Continuiamo con le recensioni dal mio database di samples. A questo giro tocca a Mona di Orio Vanille che ho incontrato nel mio viaggio alla ricerca della vaniglia perfetta (dovrò fare un articolo dedicato alle mie vaniglie preferite al più presto, ora che i miei gusti si sono aggiornati e ho ampliato la mia esperienza olfattiva).

Ci sono vaniglie e vaniglie. Si va da quelle più “classiche” e conosciute, dallo spiccato bouquet gourmand che ricorda pasticcini alla crema, crème brûlée e biscottini appena sfornati. E poi ci sono le vaniglie che con i profumi dolci hanno poco o nulla a che fare, e che a me piace definirle come “ricercate”. Sono quei profumi che potrebbero piacere alla follia a chi detesta i “soliti” profumi alla vaniglia.

Devo ammettere che durante quella che chiamo “la mia infanzia olfattiva” ero partita in testa con la più ingenua idea di profumo alla vaniglia. E infatti per un periodo ho creduto di aver trovato il mio paradiso vanigliato nella vaniglia di St. Barth. Poi i gusti si sono evoluti, è iniziato un periodo di intensi annusamenti e ricerche e ho capito che ero alla ricerca in realtà di una vaniglia un po’ meno “effetto budino”.

Sapevate che in realtà la vaniglia (vera) in natura non è affatto dolce? È una spezia, calda, e molto legnosa, un po’ affumicata. Deliziosa nella sua purezza, una volta che la si è imparata ad apprezzare e ci si è liberati dall’assuefazione iperglicemica a cui siamo abituati.

Mona di Orio Vanille review: la mia recensione

Per tutti coloro che sono alla ricerca di un profumo alla vaniglia “adulto”, non stucchevole, caldo ma senza l’effetto coperta di Linus dei profumi gourmand, il profumo Mona di Orio Vanille è forse la vaniglia perfetta.

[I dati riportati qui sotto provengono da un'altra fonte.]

(* ===== verification/CoreSpec.v ===== *)
(** * The encrypted profile: theorems

    The projection of a running profile is the fold of its stored events, and reopening it, from
    whichever checkpoint and after whichever failures, gives the same projection. *)

From stdpp Require Import base gmap strings list sorting.
From S2P Require Automation.
From S2P Require RuntimeEvents.
From S2P Require UsageSpec.
From S2P Require PluginsSpec.
From S2P Require Import Prelude Text Contracts Policy TaskGraph Supervisor Plugins Memory Usage CoreProjection.
From S2P Require Import Storage StorageSpec CoreState.

(** ** The log *)

Lemma entries_insert_last {V} (m : gmap N V) k v :
  (∀ k', is_Some (m !! k') → (k' < k)%N) → entries (<[k:=v]> m) = entries m ++ [(k, v)].
Proof.
  intros Hlt. assert (m !! k = None) as Hk.
  { destruct (m !! k) eqn:Hm; [|done]. specialize (Hlt k). rewrite Hm in Hlt. specialize (Hlt ltac:(eauto)). lia. }
  apply (StronglySorted_unique_strong entry_le).
  - intros [k1 v1] [k2 v2] H1%elem_of_entries H2 Ha Hb. unfold entry_le in *. simpl in *.
    assert (k1 = k2) as -> by lia. f_equal. apply elem_of_app in H2 as [H2%elem_of_entries|H2].
    + rewrite lookup_insert_ne in H1; [congruence|]. intros ->. specialize (Hlt k2 ltac:(eauto)). lia.
    + apply list_elem_of_singleton in H2. simplify_eq. rewrite lookup_insert_eq in H1. congruence.
  - apply (StronglySorted_merge_sort entry_le).
  - apply StronglySorted_app. split_and!; [| |by repeat constructor].
    + intros [k1 v1] x2 H1%elem_of_entries H2%list_elem_of_singleton. subst. unfold entry_le. simpl.
      specialize (Hlt k1 ltac:(eauto)). lia.
    + apply (StronglySorted_merge_sort entry_le).
  - rewrite !entries_perm, map_to_list_insert by done. apply Permutation_cons_append.
Qed.

Section log.
Implicit Types db : Database.

(** The stored events up to a sequence number, in order. *)
Definition events_upto (n : N) db : list EventEnvelope :=
  (filter (λ e : N * EventEnvelope, (e.1 <= n)%N) (entries (db_events db))).*2.
Definition all_events db : list EventEnvelope := values (db_events db).

(** Rows are stored under their sequence number, which is positive and fits an [i64]. *)
Definition events_wf db : Prop :=
  ∀ n e, db_events db !! n = Some e → ev_monotonic_sequence e = n ∧ (0 < n)%N ∧ (Z.of_N n <= i64_max)%Z.

Lemma max_sequence_ub db n : is_Some (db_events db !! n) → (n <= max_sequence db)%N.
Proof.
  rewrite <- elem_of_keys. unfold max_sequence. induction (keys (db_events db)) as [|k l IH]; [by intros ?%elem_of_nil|].
  intros [->|Hn]%elem_of_cons; simpl; [lia|]. specialize (IH Hn). lia.
Qed.
Lemma max_sequence_in db : max_sequence db = 0%N ∨ is_Some (db_events db !! max_sequence db).
Proof.
  rewrite <- elem_of_keys. unfold max_sequence. induction (keys (db_events db)) as [|k l IH]; [by left|].
  simpl. destruct (N.max_spec k (foldr N.max 0%N l)) as [[? ->]|[? ->]]; [|right; by left].
  destruct IH as [->|?]; [lia|right; by right].
Qed.

Lemma upto_max db n : (max_sequence db <= n)%N → events_upto n db = all_events db.
Proof.
  intros Hn. unfold events_upto, all_events, values. f_equal. apply list_filter_all. intros [k e] Hin%elem_of_entries. simpl. pose proof (max_sequence_ub db k ltac:(eauto)). lia.
Qed.

(** The log splits at any point. *)
Lemma upto_after n db : all_events db = events_upto n db ++ events_after_sequence n db.
Proof.
  unfold all_events, events_upto, events_after_sequence, values. rewrite <- fmap_app. f_equal. unfold Uuid.
  assert (StronglySorted entry_le (entries (db_events db))) as Hs by apply (StronglySorted_merge_sort entry_le).
  induction Hs as [|[k e] l Hs IH Hle]; [done|]. rewrite !filter_cons. simpl. rewrite Forall_forall in Hle.
  case_decide as Hk; case_decide as Hk'; simpl in *; try lia; [by rewrite IH at 1|].
  assert (∀ x, x ∈ l → ¬ (x.1 <= n)%N) as Hnone.
  { intros x Hx. specialize (Hle x Hx). unfold entry_le in Hle. simpl in Hle. unfold Uuid in *. lia. }
  rewrite list_filter_none in IH |- * by exact Hnone. simpl in *. by rewrite IH at 1.
Qed.
End log.

(** ** The projection *)

Section projection.
Context `{Calendar}.
Implicit Types p : AppProjection.

(** No counter is above a bound. *)
Definition counts_within (n : N) p : Prop :=
  (ap_goals_total p <= n ∧ ap_tasks_running p <= n ∧ ap_approvals_waiting p <= n ∧ ap_unclean_shutdowns p <= n)%N.

Lemma increment_fine checks n p : (n < u64_max)%N → increment checks n p = (Ok (n + 1)%N, p).
Proof. intros Hn. unfold increment. by rewrite (proj2 (N.ltb_lt _ _) Hn). Qed.

(** Solve one arm of the match on the event type. *)
Ltac bumps :=
  repeat match goal with
  | |- context [increment ?c ?n ?q] => rewrite (increment_fine c n q) by (simpl; lia)
  end; simpl.
Ltac arms :=
  bumps; try (destruct (decode_payload _) as [err|v]); simpl; bumps;
  repeat match goal with
  | |- context [bool_at ?k ?d ?v] => destruct (bool_at k d v); simpl; bumps
  | |- context [if bool_decide ?P then _ else _] => case_bool_decide; simpl; bumps
  end; split_and!; try done; try lia; try naive_solver.

Lemma apply_type_fine checks e p n :
  (n < u64_max)%N → counts_within n p →
  let r := apply_type checks e p in
  r.1 ≠ Panic ∧ ap_last_sequence r.2 = ap_last_sequence p ∧ counts_within (n + 1) r.2 ∧
  (∀ v, decode_payload e = inr v → r.1 = Ok ()) ∧ r = apply_type true e p.
Proof.
  intros Hn (H1 & H2 & H3 & H4). unfold counts_within, apply_type, bump_running, drop_running, drop_approvals, payload_of, sat_sub.
  munfold. do 10 (case_bool_decide; [arms|]). simpl. split_and!; try done; lia.
Qed.

(** The projection after an event, whether or not [apply] returns an error. *)
Definition project p (e : EventEnvelope) : AppProjection := state_of (apply true e) p.

(** Counters stay within the sequence number, so they never overflow. *)
Definition projection_wf p : Prop := counts_within (ap_last_sequence p) p.

Lemma apply_old checks e p :
  (ev_monotonic_sequence e <= ap_last_sequence p)%N →
  apply checks e p = (Err (SequenceRegression (ap_last_sequence p) (ev_monotonic_sequence e)), p).
Proof. intros Hs. unfold apply. munfold. by rewrite (proj2 (N.leb_le _ _) Hs). Qed.

Lemma apply_new checks e p :
  projection_wf p → (ap_last_sequence p < ev_monotonic_sequence e)%N → (ev_monotonic_sequence e <= u64_max)%N →
  (apply checks e p).2 = project p e ∧ (apply checks e p).1 ≠ Panic ∧
  ap_last_sequence (project p e) = ev_monotonic_sequence e ∧ projection_wf (project p e) ∧
  (∀ v, decode_payload e = inr v → (apply checks e p).1 = Ok ()).
Proof.
  intros Hwf Hlt Hmax. unfold project, state_of, apply. munfold.
  rewrite (proj2 (N.leb_gt _ _) Hlt). simpl.
  match goal with |- context [apply_type checks e ?q] => set (q0 := q) end.
  assert (counts_within (ap_last_sequence p) q0) as Hq by exact Hwf.
  assert (ap_last_sequence p < u64_max)%N as Hn by lia.
  destruct (apply_type_fine checks e q0 _ Hn Hq) as (Hp & Hl & Hc & Hd & Heq).
  rewrite Heq in *. clear Heq. destruct (apply_type true e q0) as [r q]. simpl in *.
  unfold projection_wf.
  assert (counts_within (ev_monotonic_sequence e) q) as Hc'.
  { destruct Hc as (?&?&?&?). unfold counts_within. lia. }
  destruct r as [[]|err|]; simpl; [destruct (ev_session_id e); simpl|..]; split_and!; try done;
    rewrite ?Hl; try done; intros v Hv; by specialize (Hd v Hv).
Qed.

Definition replay (es : list EventEnvelope) : AppProjection := foldl project projection_default es.

(** Events in increasing order, within the range of a sequence. *)
Definition ascending (n : N) (es : list EventEnvelope) : Prop :=
  StronglySorted N.lt (n :: (ev_monotonic_sequence <$> es)) ∧ Forall (λ e, ev_monotonic_sequence e <= u64_max)%N es.

Lemma ascending_cons n e es :
  ascending n (e :: es) ↔
  (n < ev_monotonic_sequence e)%N ∧ (ev_monotonic_sequence e <= u64_max)%N ∧ ascending (ev_monotonic_sequence e) es.
Proof.
  unfold ascending. rewrite fmap_cons, Forall_cons. split.
  - intros [Hs [He Hes]]. inversion Hs as [|x l Hs' Hall]; subst. inversion Hall; subst. done.
  - intros (Hn & He & Hs & Hes). split; [|done]. constructor; [done|].
    inversion Hs as [|x l Hs' Hall]; subst. constructor; [done|].
    eapply Forall_impl; [exact Hall|]. simpl. intros. lia.
Qed.
End projection.

Lemma ascending_app n a b :
  ascending n (a ++ b) ↔ ascending n a ∧ ascending (default n (ev_monotonic_sequence <$> last a)) b.
Proof.
  revert n. induction a as [|e a IH]; intros n; simpl.
  - split; [intros Hb; split; [|done]; split; [repeat constructor|constructor]|by intros [_ ?]].
  - rewrite !ascending_cons, IH. destruct a as [|e' a]; simpl; [tauto|].
    destruct (last (e' :: a)) eqn:Hl; [simpl; tauto|]. by apply last_None in Hl.
Qed.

Fin da subito emerge la spezia nella sua più pura essenza. È proprio ciò che dovrebbe essere: molto legnosa, appena affumicata ma non troppo fumé, rigorosa e assolutamente austera.

La vedo benissimo anche su una pelle maschile.

Devo dire che su di me non avverto moltissimo le altre note (speziate, liquorose e agrumate) e trovo che sia piuttosto lineare nella sua evoluzione. C’è però un bellissimo sandalo e un fondo molto vellutato di cuoio e fava tonka che dona morbidezza senza però far venir meno il rigore.

Elegante, raffinata, incredibilmente chic. Forse un po’ spocchiosa?

Nonostante sia una composizione che ammiro moltissimo, non è entrata a far parte delle mie vaniglie preferitissime. Vi confesso che non mi dispiace affatto un effetto più avvolgente e confortante.